◆ What is required
Only one stretch of the data below is needed. Output the lines from the one with "0 <? length searchResults." up to and including the one with "items per page. *)", exactly as they stand.

Saved data entries
--------------------------------

Lemma pixmap_room_spec n size s :
  cache_room size (cache s) -> dcc_ok (me s) -> Forall good_release (log s) -> 0 < size < 2 ^ 32 ->
  (length (lru (px_ix (cache s))) < n)%nat ->
  wp (pixmap_room n size) (fun ok s' =>
    cache_room (if ok then size else 0) (cache s') /\ dcc_ok (me s') /\ Forall good_release (log s') /\
    d_id (me s') = d_id (me s) /\ (ok = true -> 0 <= px_available (cache s'))) never s.
Proof.
  revert s. induction n as [|n IH]; intros s Hc Hd Hg Hsz Hn; [lia|].
  pose proof Hc as (Hok & Hi & Hs & Hav & Hto). pose proof (base_range _ Hs) as Hb. pose proof (px_total_nonneg _ Hi) as H0.
  cbn [pixmap_room]. apply wp_getS.
  assert (px_available (cache s) < 0 -> wp (modS (set_cache (fun c => with_available (s64 (px_available c + size)) c));; mret false)
    (fun ok s' => cache_room (if ok then size else 0) (cache s') /\ dcc_ok (me s') /\ Forall good_release (log s') /\
      d_id (me s') = d_id (me s) /\ (ok = true -> 0 <= px_available (cache s'))) never s) as Hrefuse.
  { intros Hneg. apply wp_modS, wp_ret. split; [|by do 3 (split; [done|])]. split; [done|]. split; [done|]. split; [done|].
    split; [|exact Hto]. change (base (cache (set_cache _ s))) with (base (cache s)). cbn [set_cache cache with_available px_available px_ix].
    rewrite s64_id by lia. lia. }
  destruct (Z.ltb_spec (px_available (cache s)) 0) as [Hneg|Hpos]; [|apply wp_ret; by do 4 (split; [done|])].
  destruct (ring_get_tail (lru (px_ix (cache s)))) as [a|] eqn:Et; [|by apply Hrefuse].
  apply wp_bind. unfold check_sync. apply wp_getS. destruct Hd as [Hid Hfs].
  destruct (Nat.ltb_spec (d_id (me s)) MAX_CACHE_CLIENTS); [|lia]. apply wp_ret.
  assert (is_Some (items (px_ix (cache s)) !! a)) as [it Ha].
  { destruct Hok as (_ & _ & Hl & _). apply Hl. apply last_Some in Et as [l ->]. apply elem_of_app. right. left. }
  rewrite Ha. case_bool_decide as Hser; [by apply Hrefuse|].
  destruct (unlink_ok ni_id BITS_CACHE_HASH_KEY BITS_CACHE_HASH_SIZE bits_key_bound _ a it Hok Ha) as (ix' & Hu & Hok' & _ & Hl').
  destruct (contents_unlink_tail ni_id BITS_CACHE_HASH_KEY BITS_CACHE_HASH_SIZE bits_key_bound _ ix' a Hok Et Hu) as (it' & Ha' & Hcon).
  rewrite Ha in Ha'. injection Ha' as <-. rewrite Hu. apply wp_modS. unfold dcc_push_release. apply wp_modS.
  pose proof (length_contents ni_id BITS_CACHE_HASH_KEY BITS_CACHE_HASH_SIZE _ Hok) as Hlc.
  pose proof (length_contents ni_id BITS_CACHE_HASH_KEY BITS_CACHE_HASH_SIZE _ Hok') as Hlc'.
  rewrite Hcon in Hi, Hlc, Hav, Hto, H0. rewrite length_app in Hlc. cbn [length] in Hlc. apply Forall_app in Hi as [Hi1 [Hit _]%Forall_cons_1].
  rewrite px_total_app in *. cbn [px_total foldr] in Hav, Hto, H0. pose proof (px_total_nonneg _ Hi1). destruct Hit as [Hsz1 Hsy].
  set (s1 := mkPst _ _ _). destruct (zip_max_le (free_sync (me s)) (ni_sync it)) as [Hz1 Hz2]; [congruence|].
  eapply wp_conseq; [apply (IH s1)|intros ok s2 (G1 & G2 & G3 & G4 & G5); done].
  - split; [done|]. split; [done|]. split; [done|]. change (base (cache s1)) with (base (cache s)).
    cbn [s1 set_cache cache with_sync with_available with_ix px_available px_ix]. rewrite s64_id by lia. split; lia.
  - split; [done|]. cbn. congruence.
  - cbn [s1 log set_cache me]. apply Forall_app. split; [done|]. constructor; [|constructor]. split; [done|]. split; [done|]. done.
  - done.
  - cbn [s1 set_cache cache with_sync with_available with_ix px_ix]. lia.
Qed.
(** [getFoodsByCategory(category)], against a network that tells how the
    request to each path settles. *)
Definition getFoodsByCategory (get : string → Settled) (category : string)
  : CategoryError + Body :=
  let key := toUpperCase category in
  match endpointOf key with
  | Some endpoint =>
      if truthy endpoint then
        match get endpoint with
        | Fulfilled response => inr (data response)
        | Rejected reason => inl (RequestFailed reason)
        end
      else inl (InvalidCategory category)
  | None => inl (InvalidCategory category)
  end.

End ApiFilters.

(** ** [hooks/useMenuData.ts]: search, pagination and the best foods *)
Module MenuHooks.
Import Api ImageValidation MenuData.

(** [useMenuSearch]: the value [searchResults] settles to, once the 300 ms
    of the debounce are over. *)
Definition useMenuSearch (searchQuery : string) (foods : list FoodItem) : list FoodItem :=
  if negb (truthy (trim searchQuery)) then []
  else searchFoods searchQuery (Some foods).

Definition hasResults (searchResults : list FoodItem) : bool :=
  0 <? length searchResults.

(** The state of [useMenuPagination]. *)
Record Paging := mkPaging { currentPage : nat; itemsPerPageState : nat }.

(** [Math.ceil(foods.length / itemsPerPageState)], for a positive number of
    items per page. *)
Definition totalPages (len : nat) (p : Paging) : nat :=
  (len + itemsPerPageState p - 1) / itemsPerPageState p.
(** A runner in the scaffolded project, with the server attached. *)
Definition in_project (c : Config) (srv : Server) (t : Z) : State :=
  {| self := with_server
               (with_tempFolder (new_runner c (Some "/home/medic")) (Some "/tmp/tmp-4711"))
               (Some srv);
     now := t; trace := [] |}.

End Scene.

(** A character [JSON.stringify] copies as it is: no control character, no
    double quote, no backslash. *)
Definition json_plain (c : ascii) : bool :=
  let n := nat_of_ascii c in
  Nat.leb 32 n && negb (Nat.eqb n 34) && negb (Nat.eqb n 92).

Definition needs_no_escape (s : string) : bool :=
  forallb json_plain (list_ascii_of_string s).

(** A call that leaves the working directory and the project where they
    are. *)
Definition stays_put (a : Action) : Prop :=
  match a with
  | ShellPushd _ | ShellPopd | ShellRm _ _ => False
  | _ => True
  end.

(** Every value a computation is fulfilled with satisfies [P]. *)
Definition yields {A} (P : A -> Prop) (m : M A) : Prop :=
  forall st a st', m st = (Ok a, st') -> P a.

(** What the watchdog and the wait for the result do to the outside. *)
Definition waits (a : Action) : Prop :=
  match a with
  | Log _ _ | ServerOn _ _ | SetTimeout _ | QueryDeviceConnected | Uncaught _ => True
  | _ => False
  end.

(** How often [driver.quit()] was called in a trace. *)
Definition is_quit (e : Entry) : bool :=
  match snd e with
  | DriverQuit => true
  | _ => false
  end.

Definition quits (l : list Entry) : nat := List.length (filter is_quit l).

Definition no_quit (a : Action) : Prop :=
  match a with
  | DriverQuit => False
  | _ => True
  end.

(** What [runSauceTests] owes about the driver session, given how it ended
    and what it added to the trace: [driver.quit()] at most once; exactly
    once, and the value [undefined], when fulfilled; and the reason
    [undefined] when rejected after the session was closed. *)
Definition session_law (r : Res JsValue) (l : list Entry) : Prop :=
  (quits l <= 1)%nat
  /\ (forall v, r = Ok v -> v = VUndefined /\ quits l = 1%nat)
  /\ (forall e, r = Throw e -> quits l = 1%nat -> e = VUndefined).

(** A computation [keeps] a property of the runner object. *)
Definition keeps (I : Runner -> Prop) {A} (m : M A) : Prop :=
  forall st r st', I (self st) -> m st = (r, st') -> I (self st').

(** [this.tempFolder] is still null, or it is what [tmp.dirSync()] gave. *)
Definition folder_ok (w : World) (r : Runner) : Prop :=
  tempFolder r = None \/ tempFolder r = Some (tmpName w).

Definition no_rm (a : Action) : Prop :=
  match a with
  | ShellRm _ _ => False
  | _ => True
  end.

(** The only removal is [rm -rf] of the temporary folder. *)
Definition removes_only (w : World) (a : Action) : Prop :=
  match a with
  | ShellRm flags dir => flags = "-rf" /\ dir = tmpName w
  | _ => True
  end.

(** The scaffolding and the start of the event server. *)
Definition provisions (a : Action) : Prop :=
  match a with
  | StartServer _ _ _ => True
  | _ => scaffolds a
  end.

(** The three places of the remote branch that name the application: the
    file read, the upload (URL and credentials), and the capabilities. *)
Definition names_app (w : World) (app : string) (a : Action) : Prop :=
  match a with
  | CreateReadStream file => exists dirs, file = path_join (dirs ++ [app])
  | RequestPost url user pass =>
      url = "https://saucelabs.com/rest/v1/storage/"
              +++ opt_to_string (env w "SAUCE_USER") +++ "/" +++ app +++ "?overwrite=true"
      /\ user = opt_to_string (env w "SAUCE_USER")
      /\ pass = opt_to_string (env w "SAUCE_ACCESS_KEY")
  | DriverInit caps => In ("app", "sauce-storage:" +++ app) caps
  | _ => True
  end.

(** A computation run under the configuration [c0]: it keeps it, what it
    adds to the trace satisfies [Q], and the value it is fulfilled with
    satisfies [V]. *)
Definition under (c0 : Config) (Q : Action -> Prop) {A} (V : A -> Prop) (m : M A) : Prop :=
  forall st r st',
    config (self st) = c0 ->
    m st = (r, st') ->
    config (self st') = c0
    /\ (forall a, r = Ok a -> V a)
    /\ exists l, trace st' = trace st ++ l /\ Forall (fun e => Q (snd e)) l.

(** The name [getAppName] gives under a configuration. *)
Definition app_name (c : Config) : option string :=
  if String.eqb (getPlatformId c) "android" then Some "android-debug.apk"
  else if String.eqb (getPlatformId c) "ios" then Some "mobilespec.ipa"
  else None.

(** Neither [shell.popd] nor [shell.rm]. *)
Definition leaves_project (a : Action) : Prop :=
  match a with
  | ShellPopd | ShellRm _ _ => False
  | _ => True
  end.

(* ------------------------------------------------------------------ *)
(** * Properties *)

(** ** Result aggregation: [waitForTests] *)

Lemma record_at_nil (t : Z) (st : State) : record_at t [] st = st.
Proof.
  destruct st as [r n tr]. unfold record_at; simpl.
  now rewrite app_nil_r.
Qed.

Lemma await_events_idle (since : Z) (pre rest : list (Z * ServerEvent)) (st : State) :
  Forall (settles_nothing since) pre ->
  await_events since (pre ++ rest) Pending st = await_events since rest Pending st.
Proof.
  induction 1 as [| [t ev] pre' Hidle _ IH]; [reflexivity |].
  simpl. destruct (t <? since) eqn:Hlt; [exact IH |].
  destruct Hidle as [Hearly | [route Hroute]]; simpl in *.
  - apply Z.ltb_ge in Hlt. lia.
  - subst ev. simpl. now rewrite record_at_nil.
Qed.

Lemma waitForTests_unfold (st : State) (srv : Server) :
  server (self st) = Some srv ->
  waitForTests st = await_events (now st) (emitted srv) Pending (subscribed st).
Proof.
  intros Hsrv.
  unfold waitForTests.
  repeat (unfold bind, logger, server_on, get_self, emit; simpl; try rewrite Hsrv).
  reflexivity.
Qed.

(** C1. Once [waitForTests] listens, the first event that can settle its
    promise being a 'jasmineDone' whose payload carries the failed-spec
    count [n], the promise is fulfilled with [n === 0]: with [true] exactly
    when [n] is 0, with [false] for every positive [n]. *)
Theorem waitForTests_passed_iff_no_failed_spec :
  forall (st : State) (srv : Server) (pre post : list (Z * ServerEvent)) (t n : Z),
    server (self st) = Some srv ->
    emitted srv
      = pre ++ (t, EvJasmineDone {| specResults := Some {| specFailed := VNum n |} |}) :: post ->
    Forall (settles_nothing (now st)) pre ->
    now st <= t ->
    fst (waitForTests st) = Ok (VBool (n =? 0))
    /\ (fst (waitForTests st) = Ok (VBool true) <-> n = 0)
    /\ (0 < n -> fst (waitForTests st) = Ok (VBool false)).
Proof.
  intros st srv pre post t n Hsrv Hev Hpre Hle.
  assert (Hres : fst (waitForTests st) = Ok (VBool (n =? 0))).
  { rewrite (waitForTests_unfold st srv Hsrv), Hev.
    rewrite await_events_idle by exact Hpre.
    simpl. apply Z.ltb_ge in Hle. now rewrite Hle. }
  split; [exact Hres |]. rewrite Hres. split.
  - split.
    + intros H. injection H as H. now apply Z.eqb_eq.
    + intros ->. reflexivity.
  - intros Hpos. replace (n =? 0) with false; [reflexivity |].
    symmetry. apply Z.eqb_neq. lia.
Qed.

(** C2. Once [waitForTests] listens, a 'disconnect' delivered before any
    'jasmineDone' rejects the promise with the disconnect error, whatever is
    emitted afterwards; the method subscribed once to each of the two events
    and did nothing else: no second attempt. *)
Theorem waitForTests_disconnect_rejects :
  forall (st : State) (srv : Server) (pre post : list (Z * ServerEvent)) (t : Z),
    server (self st) = Some srv ->
    emitted srv = pre ++ (t, EvDisconnect) :: post ->
    Forall (settles_nothing (now st)) pre ->
    now st <= t ->
    waitForTests st
    = (Throw (Error "device is disconnected before passing the tests"),
       {| self := self st; now := t;
          trace := trace st
                   ++ [ (now st, Log LInfo "cordova-paramedic: waiting for test results");
                        (now st, ServerOn "jasmineDone" JasmineDoneHandler);
                        (now st, ServerOn "disconnect" DisconnectHandler) ] |}).
Proof.
  intros st srv pre post t Hsrv Hev Hpre Hle.
  rewrite (waitForTests_unfold st srv Hsrv), Hev.
  rewrite await_events_idle by exact Hpre.
  simpl. apply Z.ltb_ge in Hle. rewrite Hle.
  unfold at_time, record_at, subscribed, record; simpl.
  rewrite app_nil_r. repeat rewrite <- app_assoc. reflexivity.
Qed.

--------------------------------

◆ Answer section
  0 <? length searchResults.

(** The state of [useMenuPagination]. *)
Record Paging := mkPaging { currentPage : nat; itemsPerPageState : nat }.

(** [Math.ceil(foods.length / itemsPerPageState)], for a positive number of
    items per page. *)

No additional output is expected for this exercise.